Arion sudah kembali sepuluh menit yang lalu. Setelah mengantarnya ke gerbang, aku kembali ke ruang makan dan mulai membereskan meja makan, membawa piring serta gelas kotor ke dapur. Di ruang tengah, Mama masih menonton berita di tv sementara Papa sudah masuk ke kamar. Mungkin Papa mau istirahat setelah lelah seharian tadi bertemu teman-temannya. Kak Dani belum terlihat sama sekali. Sepertinya dia belum pulang jam segini. Biasanya juga begitu.

Sambil mencuci piring, sesekali aku tersenyum lalu buru-buru menggelengkan kepala. Ancaman dan pujian Arion bergantian melintas di kepala.
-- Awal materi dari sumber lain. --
(** * settings-kit: the settings store engine

    A shallow embedding of the store engine of [settings-store]
    (path resolver, structural merges, state container, sync engine)
    together with the properties of its specification.

    JavaScript values are modelled with an explicit object heap, so that
    reference identity ([Object.is]), cloning ([{ ...x }]) and in-place
    assignment ([cursor[key] = v]) are the ones of the source. *)

From Stdlib Require Import ZArith Ascii String List Lia Bool DecimalString.
From stdpp Require Import base list strings.

Local Open Scope string_scope.
Local Open Scope list_scope.

(** ** Values and the object heap *)

Abbreviation loc := nat.

(** Primitives are compared by [Object.is] (SameValue), which on primitives
    is equality of the represented value; numbers are represented by [Z].
    Mappings and sequences live in the heap and are compared by address.
    The only heap objects are plain objects and arrays (no dates, no class
    instances), and only own properties are modelled: the model is the
    code's at property names that [Object.prototype] does not define
    ([inheritedKeys] lists the others), and a statement that depends on
    what is read or written through a name says which names it is about.
    Strings are sequences of code units below 256. *)
Inductive value : Type :=
| VUndefined
| VNull
| VBool (b : bool)
| VNum (n : Z)
| VStr (s : string)
| VRef (l : loc).

(** A heap cell: a plain object with its own properties in the order in
    which [Object.entries] lists them, or an array.  For names that are
    not array indices that order is the order of insertion, which is the
    one [setField] keeps; no statement below depends on the order. *)
Inductive obj : Type :=
| OObj (fields : list (string * value))
| OArr (items : list value).

Abbreviation heap := (list obj).

#[global] Instance value_eq_dec : EqDecision value.
Proof. solve_decision. Defined.

#[global] Instance obj_eq_dec : EqDecision obj.
Proof. solve_decision. Defined.

(** [Object.is(a, b)] *)
Definition objectIs (a b : value) : bool := bool_decide (a = b).

Definition alloc (h : heap) (o : obj) : heap * loc := (h ++ [o], length h).

Definition deref (h : heap) (v : value) : option obj :=
  match v with
  | VRef l => h !! l
  | _ => None
  end.

(** [typeof value === "object" && value !== null && !Array.isArray(value)] *)
Definition isObject (h : heap) (v : value) : bool :=
  match deref h v with
  | Some (OObj _) => true
  | _ => false
  end.

(** [Array.isArray(value)] *)
Definition isArray (h : heap) (v : value) : bool :=
  match deref h v with
  | Some (OArr _) => true
  | _ => false
  end.

(** The own properties of a plain object ([[]] for anything else). *)
Definition fieldsOf (h : heap) (v : value) : list (string * value) :=
  match deref h v with
  | Some (OObj fs) => fs
  | _ => []
  end.

(** ** Properties of one object *)

Fixpoint getField (fs : list (string * value)) (k : string) : option value :=
  match fs with
  | [] => None
  | (k', v) :: rest => if String.eqb k' k then Some v else getField rest k
  end.

(** [o[k] = v] on the property list: overwrite in place, or append. *)
Fixpoint setField (fs : list (string * value)) (k : string) (v : value)
  : list (string * value) :=
  match fs with
  | [] => [(k, v)]
  | (k', v') :: rest =>
      if String.eqb k' k then (k', v) :: rest else (k', v') :: setField rest k v
  end.

(** [k in o] *)
Definition hasField (fs : list (string * value)) (k : string) : bool :=
  match getField fs k with Some _ => true | None => false end.

(** [o[k]]: [undefined] for a missing property. *)
Definition readField (fs : list (string * value)) (k : string) : value :=
  match getField fs k with Some v => v | None => VUndefined end.

(** [x[k]] for a value [x] known to be a plain object. *)
Definition readProp (h : heap) (x : value) (k : string) : value :=
  readField (fieldsOf h x) k.

(** [cursor[k] = v] for the plain object at address [l]. *)
Definition writeProp (h : heap) (l : loc) (k : string) (v : value) : heap :=
  match h !! l with
  | Some (OObj fs) => <[l := OObj (setField fs k v)]> h
  | _ => h
  end.

(** Decimal property name of an array index. *)
Definition indexKey (i : nat) : string :=
  NilEmpty.string_of_uint (Nat.to_uint i).

(** The properties copied by [{ ...x }]: the own properties of a plain
    object, the indexed elements of an array, nothing for [null],
    [undefined], numbers and booleans.  A string, which the state type
    [Record<string, unknown>] excludes, is taken to copy nothing. *)
Definition spread (h : heap) (x : value) : list (string * value) :=
  match deref h x with
  | Some (OObj fs) => fs
  | Some (OArr items) => imap (fun i v => (indexKey i, v)) items
  | None => []
  end.

(** ** Path resolver *)

(** The white space [String.prototype.trim] removes, among the code units
    below 256: tab to carriage return, space and the no-break space. *)
Definition isWhite (c : ascii) : bool :=
  let n := nat_of_ascii c in
  (Nat.eqb n 32) || ((Nat.leb 9 n) && (Nat.leb n 13)) || (Nat.eqb n 160).

Fixpoint trimStart (s : string) : string :=
  match s with
  | String c rest => if isWhite c then trimStart rest else s
  | EmptyString => EmptyString
  end.

(** Drops the trailing white space: a character is kept when something
    that is kept follows it, or when it is not white space itself. *)
Fixpoint trimEnd (s : string) : string :=
  match s with
  | EmptyString => EmptyString
  | String c rest =>
      match trimEnd rest with
      | EmptyString => if isWhite c then EmptyString else String c EmptyString
      | kept => String c kept
      end
  end.

Definition trim (s : string) : string := trimEnd (trimStart s).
Ah, aku seperti orang gila kalau begini sampai tidak mengetahui, jika Mama sejak tadi memperhatikan gerak-gerikku di dapur.

"Kamu, tuh, ya, suka bikin Mama bingung tiga hari ini. Sekarang malah senyum-senyum gitu. Kamu ini sebenarnya kenapa, sih?" Pertanyaan Mama jelas saja membuatku hampir melepaskan piring yang berada di tangan dan jatuh ke sink. Untung saja bisa kutahan. Duh, malunya kepergok Mama. Semoga Mama tidak berpikir anaknya sudah jatuh cinta, karena itu masih sangat jauh dari impian.
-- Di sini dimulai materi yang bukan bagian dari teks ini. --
(** C5: the claim is that [version], [help] and [info] are acted on, in
    that order, when they were passed. On the code lines 138-170 read the
    marks that the loop at lines 115-123 leaves, and those do not follow
    the command line. With the test suite's registry on the reference
    parser, [--version --help] is parsed, each option counted once, and
    the call returns having printed neither the version nor any help; no
    command line whatsoever reaches one of the three exits. With names
    reported without dashes every command line that parses ends in the
    [version] exit: [--help] alone prints the version and no help, and so
    does [--info verbose]. *)
Theorem meta_options_are_not_reached :
  RefParser.parse (built AddRequiredCMDOptions) version_and_help_argv
  = inl version_and_help_parsed
  /\ RefParser.count version_and_help_parsed "version" = Some 1%nat
  /\ RefParser.count version_and_help_parsed "help" = Some 1%nat
  /\ fst (run AddRequiredCMDOptions version_and_help_argv) = Returned tt
  /\ trace (snd (run AddRequiredCMDOptions version_and_help_argv))
     = [CoutAppSize 2; CoutOption "--help"; CoutOption "--info";
        CoutOption "--verbose"; CoutOption "--version";
        LogDebug "Compiled with debugging symbols."]
  /\ fst (run AddRequiredCMDOptions ["./test"; "--help"]) = Returned tt
  /\ fst (run AddRequiredCMDOptions ["./test"; "--info"; "verbose"])
     = Returned tt
  /\ (forall argv : list string,
        let r := run AddRequiredCMDOptions argv in
        (exists what, fst r = FatalError (ParseException what))
        \/ fst r = Returned tt)
  /\ fst (run_bare AddRequiredCMDOptions ["./test"; "--help"]) = Exited 0
  /\ trace (snd (run_bare AddRequiredCMDOptions ["./test"; "--help"]))
     = [CoutAppSize 1; CoutOption "help"; CoutOption "info";
        CoutOption "verbose"; CoutOption "version";
        CoutVersion "test" "mlpack"]
  /\ trace (snd (run_bare AddRequiredCMDOptions ["./test"; "--info"; "verbose"]))
     = [CoutAppSize 1; CoutOption "help"; CoutOption "info";
        CoutOption "verbose"; CoutOption "version";
        CoutVersion "test" "mlpack"]
  /\ (forall argv : list string,
        let r := run_bare AddRequiredCMDOptions argv in
        (exists what, fst r = FatalError (ParseException what))
        \/ (fst r = Exited 0
            /\ exists tr,
                 trace (snd r) = (tr ++ [CoutVersion "test" "mlpack"])%list)).
Proof.
  repeat split.
  - exact dashed_names_reach_no_exit.
  - intros argv.
    exact (bare_names_reach_the_version_exit AddRequiredCMDOptions argv
             eq_refl).
Qed.

End CmdLineDefects.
"Mama, ih, kagetin aja. Senyum salah, melamun salah," kataku sebagai bentuk protes.

"Kamu ada masalah apa? Nggak biasanya kamu begini. Ayo, ngomong ke Mama." Mama memaksaku untuk berterus terang apa yang selama tiga hari ini membebani pikiranku. Selama ini jika ada masalah, aku selalu membaginya ke Mama. Namun, masalah ini rasanya sangat berat karena menyangkut keluarga kami. Juga khawatir Mama akan kepikiran dengan apa yang nanti aku ceritakan padanya. Dan bisa jadi, info yang kusampaikan akan diteruskan Mama ke Tante Elis, lalu keluarga jadi heboh. Ini yang kuhindari. Maunya aku, pelan-pelan saja sambil kami mencari solusinya. Kalau langsung heboh, yang ada akan saling menyalahkan. Walaupun aku tahu, apa yang disampaikan Rannu tempo hari tidak selamanya bisa aku keep.

Aku meletakan piring dan gelas ke rak kemudian mengelap tanganku, lalu bersandar didekat sink menghadapkan badanku ke Mama.

"Kalau aku beritahu Mama sesuatu, Mama jangan kaget ya."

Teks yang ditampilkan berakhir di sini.